Washington, DC (February 10, 2009)- The Environmental Protection Agency (EPA) is developing The Municipal Handbook to help local officials implement green infrastructure in their communities. The handbook is presented as a series of documents (as separate chapters) that cover issues such as financing, operation and maintenance, incentives, designs, codes and ordinances, and a variety of other subjects. The handbook chapters are intended to serve as “how to” manuals on these topics, written primarily from the standpoint of municipal implementation.
EPA is producing the handbook in sections, with each new element being released as it is completed. To date, EPA has released chapters on funding options, retrofit policies, green streets, and rainwater harvesting policies. EPA expects to release two additional chapters in 2009, the first focusing on green infrastructure incentives and the second on codes and ordinances.
This chapter on funding options describes strategies and provides case study examples of how local governments are generating reliable funding for green infrastructure. In order to effectively manage and minimize stormwater runoff with green infrastructure, municipalities must establish sustainable funding sources to move beyond the pilot phase and create a comprehensive green infrastructure program. This document identifies and discusses the two most common funding options communities are using for green stormwater infrastructure- stormwater fees and loan programs. A third source of funding – grant programs- is also available in limited amounts to support green infrastructure projects.

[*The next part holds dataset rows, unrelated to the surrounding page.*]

(* ===== verification/Resolver.v ===== *)
(** The resolver of the proxy ([cmd/openvpn2socks/resolver.go]): the queries of a
    name over the tunnel, the order in which resolvers are tried, the cache and
    the last resort, the resolver of the system.  What the network answers, the
    clock and the iteration order of a map are arguments. *)
From stdpp Require Import gmap.
From S2P Require Import Prelude Text Netip Dns.
Local Open Scope Z_scope.

Definition dnsCacheTTL : Z := 60 * Second.
Definition systemWarnThrottle : Z := 60 * Second.
Definition dnsCacheMaxEntries : nat := Z.to_nat 8192.
Definition evictSample : nat := 8.

Definition publicDNSFallback : AddrPort := mkAddrPort (Addr4 (be_dec [x01; x01; x01; x01])) 53.

(** ** Addresses *)

Definition isProxiableLiteral (ip : Addr) : bool :=
  if negb (IsValid ip) then false
  else negb (IsLoopback ip || IsUnspecified ip || IsMulticast ip || IsLinkLocalUnicast ip || IsLinkLocalMulticast ip).

(** [socks5_tcp.go]. *)
Definition filterUsableIPs (ips : list Addr) (haveV4 haveV6 : bool) : list Addr :=
  filter (λ ip, (Is4 ip && haveV4) || (Is6 ip && haveV6) = true) ips.

(** ** A query over the tunnel *)

Inductive query_error : Type :=
  | QDns (e : dns_error)
  | QTransport.

Definition pickQueryTypes (hasV4 hasV6 : bool) : list Z :=
  (if hasV4 then [dnsTypeA] else []) ++ (if hasV6 then [dnsTypeAAAA] else []).

(** [id] is the random transaction id, [exchange] what the connection gives back
    for what is written to it. *)
Definition queryOne (id : option Z) (exchange : bytes → option bytes) (host : bytes) (qtype : Z)
  : res query_error (list Addr) :=
  match id with
  | None => Err QTransport
  | Some id =>
      query ← map_err QDns (buildDNSQuery id host qtype);
      match exchange query with
      | None => Err QTransport
      | Some resp => map_err QDns (parseDNSAnswers (take 1500 resp) id qtype host)
      end
  end.

Inductive tunnel_error : Type :=
  | TNoFamily
  | TCancelled
  | TAuthoritative      (* wraps errDNSAuthoritativeNoData *)
  | TNoRecords.

(** The loop that receives one result per type: [arrivals] is what its select
    sees, a result or ([None]) the end of the context. *)
Fixpoint merge (n : nat) (arrivals : list (option (res query_error (list Addr)))) (out : list Addr)
    (authoritativeNegatives : nat) (hadTransportErr : bool) : res tunnel_error (list Addr) :=
  match n with
  | O =>
      match out with
      | _ :: _ => Ok out
      | [] => if (0 <? authoritativeNegatives)%nat && negb hadTransportErr then Err TAuthoritative else Err TNoRecords
      end
  | S n' =>
      match arrivals with
      | [] | None :: _ => Err TCancelled
      | Some (Ok ips) :: arrivals' => merge n' arrivals' (out ++ ips) authoritativeNegatives hadTransportErr
      | Some (Err (QDns e)) :: arrivals' =>
          if errDNSAuthoritativeNoData e
          then merge n' arrivals' out (S authoritativeNegatives) hadTransportErr
          else merge n' arrivals' out authoritativeNegatives true
      | Some (Err QTransport) :: arrivals' => merge n' arrivals' out authoritativeNegatives true
      | Some Panic :: _ => Panic
      end
  end.

(** [arrivals]: the types in the order their goroutines are done, cut where the
    context ends. *)
Definition queryOverTunnel (hasV4 hasV6 : bool) (arrivals : list Z) (query : Z → res query_error (list Addr))
  : res tunnel_error (list Addr) :=
  let qtypes := pickQueryTypes hasV4 hasV6 in
  match qtypes with
  | [] => Err TNoFamily
  | _ => merge (length qtypes) ((λ t, Some (query t)) <$> arrivals) [] 0 false
  end.

(** ** The resolver *)

Record cacheEntry := mkCacheEntry { ce_ips : list Addr; ce_expires : Z }.

Record resolver := mkResolver {
  rv_pushed : list Addr;
  rv_override : AddrPort;
  rv_cache : gmap bytes cacheEntry;
  rv_hits : Z;
  rv_misses : Z;
  rv_lastSystemWarn : Z
}.
Definition newResolver (pushed : list Addr) (override : AddrPort) : resolver := mkResolver pushed override ∅ 0 0 0.

Definition set_cache (m : gmap bytes cacheEntry) (r : resolver) : resolver :=
  mkResolver (rv_pushed r) (rv_override r) m (rv_hits r) (rv_misses r) (rv_lastSystemWarn r).

Definition cacheGet (now : Z) (host : bytes) (r : resolver) : resolver * option (list Addr) :=
  match rv_cache r !! host with
  | None => (r, None)
  | Some e => if ce_expires e <? now then (set_cache (delete host (rv_cache r)) r, None) else (r, Some (ce_ips e))
  end.

(** The eviction loop over [order], the keys as the iteration of the map gives
    them; the empty key stands for "none yet". *)
Fixpoint evict_loop (n : nat) (order : list bytes) (cache : gmap bytes cacheEntry) (key : bytes) (at_ : Z) : bytes :=
  match n, order with
  | S n', k :: order' =>
      match cache !! k with
      | Some e =>
          if bool_decide (key = []) || (ce_expires e <? at_)
          then evict_loop n' order' cache k (ce_expires e) else evict_loop n' order' cache key at_
      | None => evict_loop n order' cache key at_
      end
  | _, _ => key
  end.

(** Room for [host] in a full cache. *)
Definition make_room (order : list bytes) (host : bytes) (m : gmap bytes cacheEntry) : gmap bytes cacheEntry :=
  if bool_decide (m !! host = None) && (dnsCacheMaxEntries <=? size m)%nat
  then match evict_loop evictSample order m [] 0 with [] => m | k => delete k m end else m.

Definition cacheSet (now : Z) (order : list bytes) (host : bytes) (ips : list Addr) (r : resolver) : resolver :=
  match ips with
  | [] => r
  | _ =>
      set_cache (<[host := mkCacheEntry ips (now + dnsCacheTTL)]> (make_room order host (rv_cache r))) r
  end.

Definition cacheSweep (now : Z) (r : resolver) : resolver :=
  set_cache (filter (λ '(_, e), (ce_expires e <? now) = false) (rv_cache r)) r.

Definition maybeWarnSystemFallback (now : Z) (r : resolver) : resolver * bool :=
  if now - rv_lastSystemWarn r <? systemWarnThrottle then (r, false)
  else (mkResolver (rv_pushed r) (rv_override r) (rv_cache r) (rv_hits r) (rv_misses r) now, true).

Inductive lookup_error : Type :=
  | LLiteral            (* errDNSDisallowedLiteral *)
  | LAuthoritative
  | LSystem
  | LNoFamily.

Inductive lookup_result : Type :=
  | FromTunnel (ips : list Addr)
  | FromSystem (ips : list Addr)
  | LookupFailed (e : lookup_error)
  | LookupPanicked.

(** The servers asked over the tunnel, in order. *)
Definition tunnel_servers (r : resolver) : list AddrPort :=
  (if AddrPort_IsValid (rv_override r) then [rv_override r] else []) ++
  ((λ a, mkAddrPort a 53) <$> filter (λ a, IsValid a = true) (rv_pushed r)) ++
  (if AddrPort_IsValid (rv_override r) then [] else [publicDNSFallback]).

(** Asks them in turn: the ones asked, and the addresses or whether an
    authoritative negative was seen. *)
Fixpoint ask (run : nat → AddrPort → res tunnel_error (list Addr)) (k : nat) (servers : list AddrPort) (denied : bool)
  : list AddrPort * res bool (list Addr) :=
  match servers with
  | [] => ([], Err denied)
  | srv :: servers' =>
      match run k srv with
      | Panic => ([srv], Panic)
      | Ok ((_ :: _) as ips) => ([srv], Ok ips)
      | Ok [] => let '(asked, o) := ask run (S k) servers' denied in (srv :: asked, o)
      | Err e =>
          let denied := denied || match e with TAuthoritative => true | _ => false end in
          let '(asked, o) := ask run (S k) servers' denied in (srv :: asked, o)
      end
  end.

(** The last resort. *)
Definition system_lookup (system : option (list Addr)) (hasV4 hasV6 : bool) : lookup_result :=
  match system with
  | None => LookupFailed LSystem
  | Some ips =>
      match filterUsableIPs ips hasV4 hasV6 with
      | [] => LookupFailed LNoFamily
      | ips => FromSystem ips
      end
  end.

(** [run] is [runTunneledQuery] for this name, [system] the system's resolver:
    the servers asked, whether the system was, and the outcome. *)
Definition lookupIPUncached (run : nat → AddrPort → res tunnel_error (list Addr)) (system : option (list Addr))
    (hasV4 hasV6 : bool) (r : resolver) : list AddrPort * bool * lookup_result :=
  match ask run 0 (tunnel_servers r) false with
  | (asked, Ok ips) => (asked, false, FromTunnel ips)
  | (asked, Err true) => (asked, false, LookupFailed LAuthoritative)
  | (asked, Err false) => (asked, true, system_lookup system hasV4 hasV6)
  | (asked, Panic) => (asked, false, LookupPanicked)
  end.

(** [LookupIP] up to the shared resolution: [None] starts it. *)
Definition LookupIP_begin (now : Z) (host : bytes) (r : resolver) : resolver * option (res lookup_error (list Addr)) :=
  match ParseAddr host with
  | Some ip => (r, Some (if isProxiableLiteral ip then Ok [ip] else Err LLiteral))
  | None =>
      match cacheGet now host r with
      | (r, Some ips) =>
          (mkResolver (rv_pushed r) (rv_override r) (rv_cache r) (u64 (rv_hits r + 1)) (rv_misses r) (rv_lastSystemWarn r),
           Some (Ok ips))
      | (r, None) =>
          (mkResolver (rv_pushed r) (rv_override r) (rv_cache r) (rv_hits r) (u64 (rv_misses r + 1)) (rv_lastSystemWarn r),
           None)
      end
  end.

(** What the resolution leaves behind: only answers of the tunnel are cached. *)
Definition lookup_effect (now : Z) (order : list bytes) (host : bytes) (asked : list AddrPort) (leaked : bool)
    (o : lookup_result) (r : resolver) : resolver :=
  match o with
  | FromTunnel ips => cacheSet now order host ips r
  | _ => if leaked && negb (bool_decide (asked = [])) then (maybeWarnSystemFallback now r).1 else r
  end.

Example literals :
  (isProxiableLiteral <$> ParseAddr (text "127.0.0.1")) = Some false ∧
  (isProxiableLiteral <$> ParseAddr (text "::ffff:127.0.0.1")) = Some false ∧
  (isProxiableLiteral <$> ParseAddr (text "fe80::1%eth0")) = Some false ∧
  (isProxiableLiteral <$> ParseAddr (text "ff02::1")) = Some false ∧
  (isProxiableLiteral <$> ParseAddr (text "0.0.0.0")) = Some false ∧
  (isProxiableLiteral <$> ParseAddr (text "10.1.2.3")) = Some true ∧
  (isProxiableLiteral <$> ParseAddr (text "fd00::1")) = Some true.
Proof. by vm_compute. Qed.

(** An unspecified address with a zone, or mapped into IPv6, is let through. *)
Example unspecified_let_through :
  (isProxiableLiteral <$> ParseAddr (text "::%1")) = Some true ∧
  (isProxiableLiteral <$> ParseAddr (text "::ffff:0.0.0.0")) = Some true.
Proof. by vm_compute. Qed.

This chapter explores policies and incentives used by municipalities to facilitate green retrofits within their stormwater programs. This document also troubleshoots the institutional and regulatory challenges of incorporating green retrofits into municipal infrastructure, and provides some solutions and case studies.
This chapter evaluates programs and policies used to integrate green infrastructure into public spaces, roads and other transportation networks. The result is often an innovative system that includes a variety design elements such as street trees, permeable pavement, bioretention, and swales. The municipal case studies in this chapter highlight the benefits of greening transportation networks.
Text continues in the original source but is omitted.